Collected data
▼

Lemma byte_of_N_eq (n : N) (b : byte) : n = Byte.to_N b -> byte_of_N n = b.
Proof. intros ->. apply byte_of_N_to_N. Qed.

Lemma to_N_lt (b : byte) : Byte.to_N b < 256.
Proof. pose proof (Byte.to_N_bounded b). lia. Qed.

Lemma byte_eqb_eq (a b : byte) : Byte.eqb a b = true <-> a = b.
Proof.
  split.
  - intros H. apply Byte.byte_dec_bl in H. exact H.
  - intros ->. apply Byte.byte_dec_lb. reflexivity.
Qed.


Lemma Some_inj {A} (x y : A) : Some x = Some y -> x = y.
Proof. now intros [= ->]. Qed.

(** Decide the comparisons left in a goal once their operands are known. *)
Ltac cmp :=
  repeat match goal with
    | |- context [?a <? ?b] => destruct (N.ltb_spec a b); try lia
    | |- context [?a <=? ?b] => destruct (N.leb_spec a b); try lia
    | |- context [?a =? ?b] => destruct (N.eqb_spec a b); try lia
    end;
  cbn [andb orb negb].

Lemma add_sub_l (a x : N) : a + x - a = x.
Proof. lia. Qed.

(** ** UTF-8 *)

Section Utf8Facts.
Import Utf8.

Lemma encode_cp_scalar (c : N) :
  scalar c = true <-> exists b, encode_cp c = Some b.
Proof.
  unfold scalar, encode_cp, is_surrogate. split.
  - intros H. cmp; simpl in *; try discriminate; eauto.
  - intros [b H]. revert H. cmp; simpl; try discriminate; reflexivity.
Qed.

Lemma encode_Some_iff (s : str) :
  forallb scalar s = true <-> exists b, encode s = Some b.
Proof.
  induction s as [|c s IH]; simpl.
  - split; eauto.
  - rewrite andb_true_iff, encode_cp_scalar, IH. split.
    + intros [[b Hb] [bs Hbs]]. rewrite Hb, Hbs. eauto.
    + intros [b H]. destruct (encode_cp c), (encode s); try discriminate.
      eauto.
Qed.

Lemma encode_app (s t : str) (a b : bytes) :
  encode s = Some a -> encode t = Some b -> encode (s ++ t) = Some (a ++ b).
Proof.
  revert a. induction s as [|c s IH]; simpl; intros a Ha Hb.
  - injection Ha as <-. exact Hb.
  - destruct (encode_cp c) as [x|]; [|discriminate].
    destruct (encode s) as [y|]; [|discriminate].
    injection Ha as <-. rewrite (IH y eq_refl Hb). now rewrite app_assoc.
Qed.

Lemma encode_app_inv (s t : str) (c : bytes) :
  encode (s ++ t) = Some c ->
  exists a b, encode s = Some a /\ encode t = Some b /\ c = a ++ b.
Proof.
  revert c. induction s as [|x s IH]; simpl; intros c H.
  - exists [], c. auto.
  - destruct (encode_cp x) as [bx|]; [|discriminate].
    destruct (encode (s ++ t)) as [y|] eqn:E; [|discriminate].
    destruct (IH y eq_refl) as (a & b & -> & -> & ->).
    injection H as <-. exists (bx ++ a), b. now rewrite app_assoc.
Qed.

(** Decoding undoes the encoding of one code point. *)
Lemma decode_encode_cp (c : N) (b rest : bytes) :
  encode_cp c = Some b ->
  decode (b ++ rest) = option_map (cons c) (decode rest).
Proof.
  unfold encode_cp, is_surrogate.
  destruct (N.ltb_spec c 0x80);
    [|destruct (N.ltb_spec c 0x800);
      [|destruct (N.ltb_spec c 0x10000);
        [destruct (N.leb_spec 0xD800 c);
           [destruct (N.leb_spec c 0xDFFF)|]
        |destruct (N.leb_spec c 0x10FFFF)]]];
    cbv iota; intros E; try discriminate; apply Some_inj in E; subst b;
    cbn [app decode]; unfold cont, is_surrogate;
    rewrite ?to_N_byte_of_N by lia.
  - cmp. reflexivity.
  - cmp. rewrite !add_sub_l.
    replace (c / 64 * 64 + c mod 64) with c by lia.
    cmp. reflexivity.
  - cmp. rewrite !add_sub_l.
    replace (c / 4096 * 4096 + (c / 64) mod 64 * 64 + c mod 64) with c by lia.
    cmp. reflexivity.
  - cmp. rewrite !add_sub_l.
    replace (c / 4096 * 4096 + (c / 64) mod 64 * 64 + c mod 64) with c by lia.
    cmp. reflexivity.
  - cmp. rewrite !add_sub_l.
    replace (c / 262144 * 262144 + (c / 4096) mod 64 * 4096
             + (c / 64) mod 64 * 64 + c mod 64) with c by lia.
    cmp. reflexivity.
Qed.

Lemma decode_encode (s : str) (b : bytes) :
  encode s = Some b -> decode b = Some s.
Proof.
  revert b. induction s as [|c s IH]; simpl; intros b H.
  - now injection H as <-.
  - destruct (encode_cp c) as [x|] eqn:Ec; [|discriminate].
    destruct (encode s) as [y|]; [|discriminate].
    injection H as <-. rewrite (decode_encode_cp c x y Ec).
    now rewrite (IH y eq_refl).
Qed.

End Utf8Facts.

Lemma decode_ascii (bs : bytes) :
  Forall (fun b => Byte.to_N b < 0x80) bs ->
  Utf8.decode bs = Some (List.map Byte.to_N bs).
Proof.
  induction 1 as [|b bs Hb _ IH]; [reflexivity|].
  cbn [Utf8.decode List.map]. cmp. now rewrite IH.
Qed.

Lemma encode_ascii (s : str) :
  Forall (fun c => c < 0x80) s ->
  Utf8.encode s = Some (List.map byte_of_N s).
Proof.
  induction 1 as [|c s Hc _ IH]; [reflexivity|].
  cbn [Utf8.encode List.map]. unfold Utf8.encode_cp. cmp. now rewrite IH.
Qed.

(** ** Base64 *)

Lemma below_64 (P : N -> bool) :
  forallb P (List.map N.of_nat (seq 0 64)) = true ->
  forall n, n < 64 -> P n = true.
Proof.
  intros H n Hn. rewrite forallb_forall in H. apply H.
  rewrite <- (N2Nat.id n). apply in_map. apply in_seq. lia.
Qed.

(** Induction over a byte string three octets at a time, the way the
    encoder consumes it. *)
Lemma list_ind3 {A} (P : list A -> Prop) :
  P [] ->
  (forall a, P [a]) ->
  (forall a b, P [a; b]) ->
  (forall a b c rest, P rest -> P (a :: b :: c :: rest)) ->
  forall l, P l.
Proof.
  intros H0 H1 H2 H3.
  assert (forall n l, (List.length l <= n)%nat -> P l) as Hn.
  { induction n as [|n IH]; intros l Hl.
    - destruct l; [exact H0 | simpl in Hl; lia].
    - destruct l as [|a [|b [|c rest]]]; auto.
      apply H3. apply IH. simpl in Hl. lia. }
  intros l. now apply (Hn (List.length l)).
Qed.

Section Base64Facts.
Import Base64.

Lemma dec_enc (n : N) : n < 64 -> dec (enc n) = Some n.
Proof.
  intros Hn.
  assert ((match dec (enc n) with Some m => m =? n | None => false end) = true)
    as H.
  { revert n Hn. apply below_64. vm_compute. reflexivity. }
  destruct (dec (enc n)) as [m|]; [|discriminate].
  apply N.eqb_eq in H. now subst.
Qed.

Lemma enc_not_pad (n : N) : n < 64 -> is_pad (enc n) = false.
Proof.
  intros Hn. apply negb_true_iff. revert n Hn.
  apply (below_64 (fun n => negb (is_pad (enc n)))). vm_compute. reflexivity.
Qed.

(** The sextets the encoder forms are alphabet indices. *)
Lemma sextets (a b c : byte) :
  let a := Byte.to_N a in
  let b := Byte.to_N b in
  let c := Byte.to_N c in
  a / 4 < 64 /\ (a mod 4) * 16 < 64 /\ (a mod 4) * 16 + b / 16 < 64 /\
  (b mod 16) * 4 < 64 /\ (b mod 16) * 4 + c / 64 < 64 /\ c mod 64 < 64.
Proof.
  pose proof (to_N_lt a). pose proof (to_N_lt b). pose proof (to_N_lt c).
  cbv zeta. repeat split; lia.
Qed.

Lemma b2a_base64_nil (bs : bytes) : b2a_base64 bs = [] -> bs = [].
Proof. destruct bs as [|a [|b [|c rest]]]; simpl; congruence. Qed.

(** One step of the decoding loop on an alphabet character. *)
Lemma a2b_loop_enc (n : N) (cs : bytes) (quad_pos : nat) (leftchar : N)
    (pads : nat) (out : bytes) :
  n < 64 ->
  a2b_loop (enc n :: cs) quad_pos leftchar pads false out =
  match quad_pos with
  | 0%nat => a2b_loop cs 1 n 0 false out
  | 1%nat =>
      a2b_loop cs 2 (n mod 16) 0 false
        (out ++ [byte_of_N (leftchar * 4 + n / 16)])
  | 2%nat =>
      a2b_loop cs 3 (n mod 4) 0 false
        (out ++ [byte_of_N (leftchar * 16 + n / 4)])
  | _ => a2b_loop cs 0 0 0 false (out ++ [byte_of_N (leftchar * 64 + n)])
  end.
Proof.
  intros Hn. cbn [a2b_loop]. now rewrite enc_not_pad, dec_enc by assumption.
Qed.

▲

EXERCISE BRIEF: The span to give again runs from the line with "(out ++ [byte_of_N (leftchar * 16" through the last line of the records above; reproduce it exactly and nothing more.

EXERCISE RESPONSE:
        (out ++ [byte_of_N (leftchar * 16 + n / 4)])
  | _ => a2b_loop cs 0 0 0 false (out ++ [byte_of_N (leftchar * 64 + n)])
  end.
Proof.
  intros Hn. cbn [a2b_loop]. now rewrite enc_not_pad, dec_enc by assumption.
Qed.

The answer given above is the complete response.